THE DATA -
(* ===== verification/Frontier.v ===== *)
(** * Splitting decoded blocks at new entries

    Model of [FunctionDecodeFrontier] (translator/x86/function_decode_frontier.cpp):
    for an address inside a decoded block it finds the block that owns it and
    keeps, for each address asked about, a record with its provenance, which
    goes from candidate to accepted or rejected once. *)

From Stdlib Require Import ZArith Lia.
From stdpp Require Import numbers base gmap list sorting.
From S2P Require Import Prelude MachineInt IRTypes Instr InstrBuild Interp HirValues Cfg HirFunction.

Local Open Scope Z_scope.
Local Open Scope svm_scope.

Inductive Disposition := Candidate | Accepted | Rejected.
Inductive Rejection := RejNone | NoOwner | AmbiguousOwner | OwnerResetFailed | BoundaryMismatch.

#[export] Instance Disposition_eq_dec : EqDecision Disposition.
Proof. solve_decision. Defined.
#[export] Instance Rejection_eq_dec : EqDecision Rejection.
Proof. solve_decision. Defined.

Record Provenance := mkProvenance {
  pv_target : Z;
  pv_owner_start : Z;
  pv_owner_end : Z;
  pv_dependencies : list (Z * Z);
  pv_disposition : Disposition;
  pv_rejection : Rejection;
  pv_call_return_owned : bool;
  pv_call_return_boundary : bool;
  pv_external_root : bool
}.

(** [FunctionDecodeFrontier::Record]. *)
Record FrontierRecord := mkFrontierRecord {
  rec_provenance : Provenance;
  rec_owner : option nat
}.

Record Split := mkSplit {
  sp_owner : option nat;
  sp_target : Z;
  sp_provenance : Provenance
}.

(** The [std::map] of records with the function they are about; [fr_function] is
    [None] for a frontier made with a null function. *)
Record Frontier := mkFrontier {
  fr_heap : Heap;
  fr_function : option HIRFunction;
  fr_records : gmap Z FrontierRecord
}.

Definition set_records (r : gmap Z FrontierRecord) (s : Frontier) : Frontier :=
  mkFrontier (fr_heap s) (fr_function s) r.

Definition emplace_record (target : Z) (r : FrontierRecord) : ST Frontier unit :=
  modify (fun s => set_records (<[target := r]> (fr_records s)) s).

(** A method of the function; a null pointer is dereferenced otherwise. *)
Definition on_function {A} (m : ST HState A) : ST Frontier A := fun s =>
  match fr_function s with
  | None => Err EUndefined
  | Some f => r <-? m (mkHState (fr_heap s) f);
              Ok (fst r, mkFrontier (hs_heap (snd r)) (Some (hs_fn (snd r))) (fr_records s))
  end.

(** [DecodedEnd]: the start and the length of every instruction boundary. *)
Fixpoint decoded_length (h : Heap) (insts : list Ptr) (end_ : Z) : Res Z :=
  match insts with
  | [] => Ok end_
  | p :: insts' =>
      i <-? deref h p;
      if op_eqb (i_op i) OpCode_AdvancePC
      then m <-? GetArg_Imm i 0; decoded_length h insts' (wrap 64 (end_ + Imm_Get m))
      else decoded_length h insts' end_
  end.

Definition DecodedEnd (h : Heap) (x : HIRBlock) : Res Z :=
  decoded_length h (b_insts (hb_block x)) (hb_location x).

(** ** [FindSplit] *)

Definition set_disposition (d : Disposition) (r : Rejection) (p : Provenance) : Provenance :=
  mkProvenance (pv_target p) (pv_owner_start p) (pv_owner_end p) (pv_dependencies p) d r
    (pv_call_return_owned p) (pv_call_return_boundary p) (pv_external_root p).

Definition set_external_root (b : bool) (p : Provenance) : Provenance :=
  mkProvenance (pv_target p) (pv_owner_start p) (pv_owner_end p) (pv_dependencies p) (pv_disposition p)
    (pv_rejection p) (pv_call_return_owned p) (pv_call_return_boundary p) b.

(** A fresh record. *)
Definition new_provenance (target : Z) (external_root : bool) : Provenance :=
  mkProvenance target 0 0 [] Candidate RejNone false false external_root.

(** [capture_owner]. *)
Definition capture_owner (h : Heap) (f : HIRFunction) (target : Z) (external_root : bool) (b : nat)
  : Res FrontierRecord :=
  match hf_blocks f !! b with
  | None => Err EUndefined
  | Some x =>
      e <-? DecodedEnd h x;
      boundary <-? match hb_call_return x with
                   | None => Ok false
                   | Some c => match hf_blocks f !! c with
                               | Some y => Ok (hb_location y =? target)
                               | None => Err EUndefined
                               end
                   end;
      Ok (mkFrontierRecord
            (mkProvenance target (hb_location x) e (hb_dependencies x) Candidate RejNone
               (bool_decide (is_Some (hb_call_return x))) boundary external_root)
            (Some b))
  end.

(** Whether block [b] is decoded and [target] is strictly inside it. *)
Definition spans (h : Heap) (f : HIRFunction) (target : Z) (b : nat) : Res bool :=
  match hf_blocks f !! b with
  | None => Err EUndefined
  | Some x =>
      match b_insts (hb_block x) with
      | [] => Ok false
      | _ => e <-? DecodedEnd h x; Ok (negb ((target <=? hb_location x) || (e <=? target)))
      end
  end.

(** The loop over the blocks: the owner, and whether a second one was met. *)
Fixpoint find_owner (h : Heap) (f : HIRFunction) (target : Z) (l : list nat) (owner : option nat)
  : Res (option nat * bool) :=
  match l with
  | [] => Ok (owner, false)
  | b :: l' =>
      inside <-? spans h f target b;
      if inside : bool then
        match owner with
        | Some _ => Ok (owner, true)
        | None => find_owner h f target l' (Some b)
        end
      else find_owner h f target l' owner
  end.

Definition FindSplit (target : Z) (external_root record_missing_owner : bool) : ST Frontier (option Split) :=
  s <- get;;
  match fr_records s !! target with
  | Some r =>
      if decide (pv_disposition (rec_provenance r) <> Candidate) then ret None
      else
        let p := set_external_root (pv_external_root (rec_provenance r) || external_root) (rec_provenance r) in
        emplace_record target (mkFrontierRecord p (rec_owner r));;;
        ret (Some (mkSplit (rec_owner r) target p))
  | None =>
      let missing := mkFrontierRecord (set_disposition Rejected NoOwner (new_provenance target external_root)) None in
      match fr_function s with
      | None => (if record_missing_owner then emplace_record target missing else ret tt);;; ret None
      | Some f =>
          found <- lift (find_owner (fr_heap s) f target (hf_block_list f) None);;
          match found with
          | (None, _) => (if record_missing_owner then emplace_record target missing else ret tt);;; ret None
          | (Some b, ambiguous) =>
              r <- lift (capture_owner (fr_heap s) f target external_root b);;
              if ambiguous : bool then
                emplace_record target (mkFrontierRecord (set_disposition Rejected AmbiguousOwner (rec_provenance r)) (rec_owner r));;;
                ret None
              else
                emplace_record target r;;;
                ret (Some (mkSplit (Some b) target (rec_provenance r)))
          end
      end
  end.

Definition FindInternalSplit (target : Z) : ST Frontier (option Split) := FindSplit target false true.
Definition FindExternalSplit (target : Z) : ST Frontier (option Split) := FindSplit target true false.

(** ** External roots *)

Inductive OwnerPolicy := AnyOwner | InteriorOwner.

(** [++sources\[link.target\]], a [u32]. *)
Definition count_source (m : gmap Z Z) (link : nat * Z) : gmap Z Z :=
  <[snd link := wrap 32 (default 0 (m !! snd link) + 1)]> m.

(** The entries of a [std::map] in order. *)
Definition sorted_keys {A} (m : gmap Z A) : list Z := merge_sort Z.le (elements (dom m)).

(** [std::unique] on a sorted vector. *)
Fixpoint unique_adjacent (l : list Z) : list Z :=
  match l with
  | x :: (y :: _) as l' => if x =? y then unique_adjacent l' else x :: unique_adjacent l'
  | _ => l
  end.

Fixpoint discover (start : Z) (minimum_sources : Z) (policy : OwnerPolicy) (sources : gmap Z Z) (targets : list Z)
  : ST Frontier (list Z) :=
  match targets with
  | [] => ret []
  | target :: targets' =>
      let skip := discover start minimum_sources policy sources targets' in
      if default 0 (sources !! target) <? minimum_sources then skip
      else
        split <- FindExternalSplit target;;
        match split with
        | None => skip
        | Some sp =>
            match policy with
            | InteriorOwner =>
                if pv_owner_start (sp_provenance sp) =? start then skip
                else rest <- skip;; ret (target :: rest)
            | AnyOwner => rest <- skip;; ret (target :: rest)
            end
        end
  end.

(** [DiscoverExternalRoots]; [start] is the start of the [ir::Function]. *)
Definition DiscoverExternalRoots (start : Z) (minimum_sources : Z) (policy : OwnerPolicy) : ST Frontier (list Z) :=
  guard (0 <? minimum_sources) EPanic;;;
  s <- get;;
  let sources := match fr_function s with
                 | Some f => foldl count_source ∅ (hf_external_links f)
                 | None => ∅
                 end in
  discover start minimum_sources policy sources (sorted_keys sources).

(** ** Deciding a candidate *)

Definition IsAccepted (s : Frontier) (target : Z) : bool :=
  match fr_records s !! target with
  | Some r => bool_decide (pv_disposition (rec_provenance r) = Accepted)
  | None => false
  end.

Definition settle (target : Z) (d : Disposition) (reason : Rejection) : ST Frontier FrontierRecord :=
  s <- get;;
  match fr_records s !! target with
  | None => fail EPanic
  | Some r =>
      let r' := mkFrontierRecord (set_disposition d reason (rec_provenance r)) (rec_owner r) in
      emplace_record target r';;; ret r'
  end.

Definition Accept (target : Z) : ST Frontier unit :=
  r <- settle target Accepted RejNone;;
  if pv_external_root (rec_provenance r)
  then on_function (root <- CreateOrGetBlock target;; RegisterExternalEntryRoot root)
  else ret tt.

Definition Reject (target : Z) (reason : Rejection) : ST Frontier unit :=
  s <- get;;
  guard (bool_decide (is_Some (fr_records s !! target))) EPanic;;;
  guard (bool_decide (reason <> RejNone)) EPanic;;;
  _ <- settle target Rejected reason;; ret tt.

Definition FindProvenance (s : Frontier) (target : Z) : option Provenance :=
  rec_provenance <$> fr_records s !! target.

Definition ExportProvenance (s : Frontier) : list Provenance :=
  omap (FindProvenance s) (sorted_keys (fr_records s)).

WHAT TO PRODUCE -
Set down exactly the lines of the data above, beginning with the line that has "emplace_record target r;;;" and ending with the line that has "discover start minimum_sources policy sources (sorted_keys", and no others.

COMPLETED EXERCISE -
                emplace_record target r;;;
                ret (Some (mkSplit (Some b) target (rec_provenance r)))
          end
      end
  end.

Definition FindInternalSplit (target : Z) : ST Frontier (option Split) := FindSplit target false true.
Definition FindExternalSplit (target : Z) : ST Frontier (option Split) := FindSplit target true false.

(** ** External roots *)

Inductive OwnerPolicy := AnyOwner | InteriorOwner.

(** [++sources\[link.target\]], a [u32]. *)
Definition count_source (m : gmap Z Z) (link : nat * Z) : gmap Z Z :=
  <[snd link := wrap 32 (default 0 (m !! snd link) + 1)]> m.

(** The entries of a [std::map] in order. *)
Definition sorted_keys {A} (m : gmap Z A) : list Z := merge_sort Z.le (elements (dom m)).

(** [std::unique] on a sorted vector. *)
Fixpoint unique_adjacent (l : list Z) : list Z :=
  match l with
  | x :: (y :: _) as l' => if x =? y then unique_adjacent l' else x :: unique_adjacent l'
  | _ => l
  end.

Fixpoint discover (start : Z) (minimum_sources : Z) (policy : OwnerPolicy) (sources : gmap Z Z) (targets : list Z)
  : ST Frontier (list Z) :=
  match targets with
  | [] => ret []
  | target :: targets' =>
      let skip := discover start minimum_sources policy sources targets' in
      if default 0 (sources !! target) <? minimum_sources then skip
      else
        split <- FindExternalSplit target;;
        match split with
        | None => skip
        | Some sp =>
            match policy with
            | InteriorOwner =>
                if pv_owner_start (sp_provenance sp) =? start then skip
                else rest <- skip;; ret (target :: rest)
            | AnyOwner => rest <- skip;; ret (target :: rest)
            end
        end
  end.

(** [DiscoverExternalRoots]; [start] is the start of the [ir::Function]. *)
Definition DiscoverExternalRoots (start : Z) (minimum_sources : Z) (policy : OwnerPolicy) : ST Frontier (list Z) :=
  guard (0 <? minimum_sources) EPanic;;;
  s <- get;;
  let sources := match fr_function s with
                 | Some f => foldl count_source ∅ (hf_external_links f)
                 | None => ∅
                 end in
  discover start minimum_sources policy sources (sorted_keys sources).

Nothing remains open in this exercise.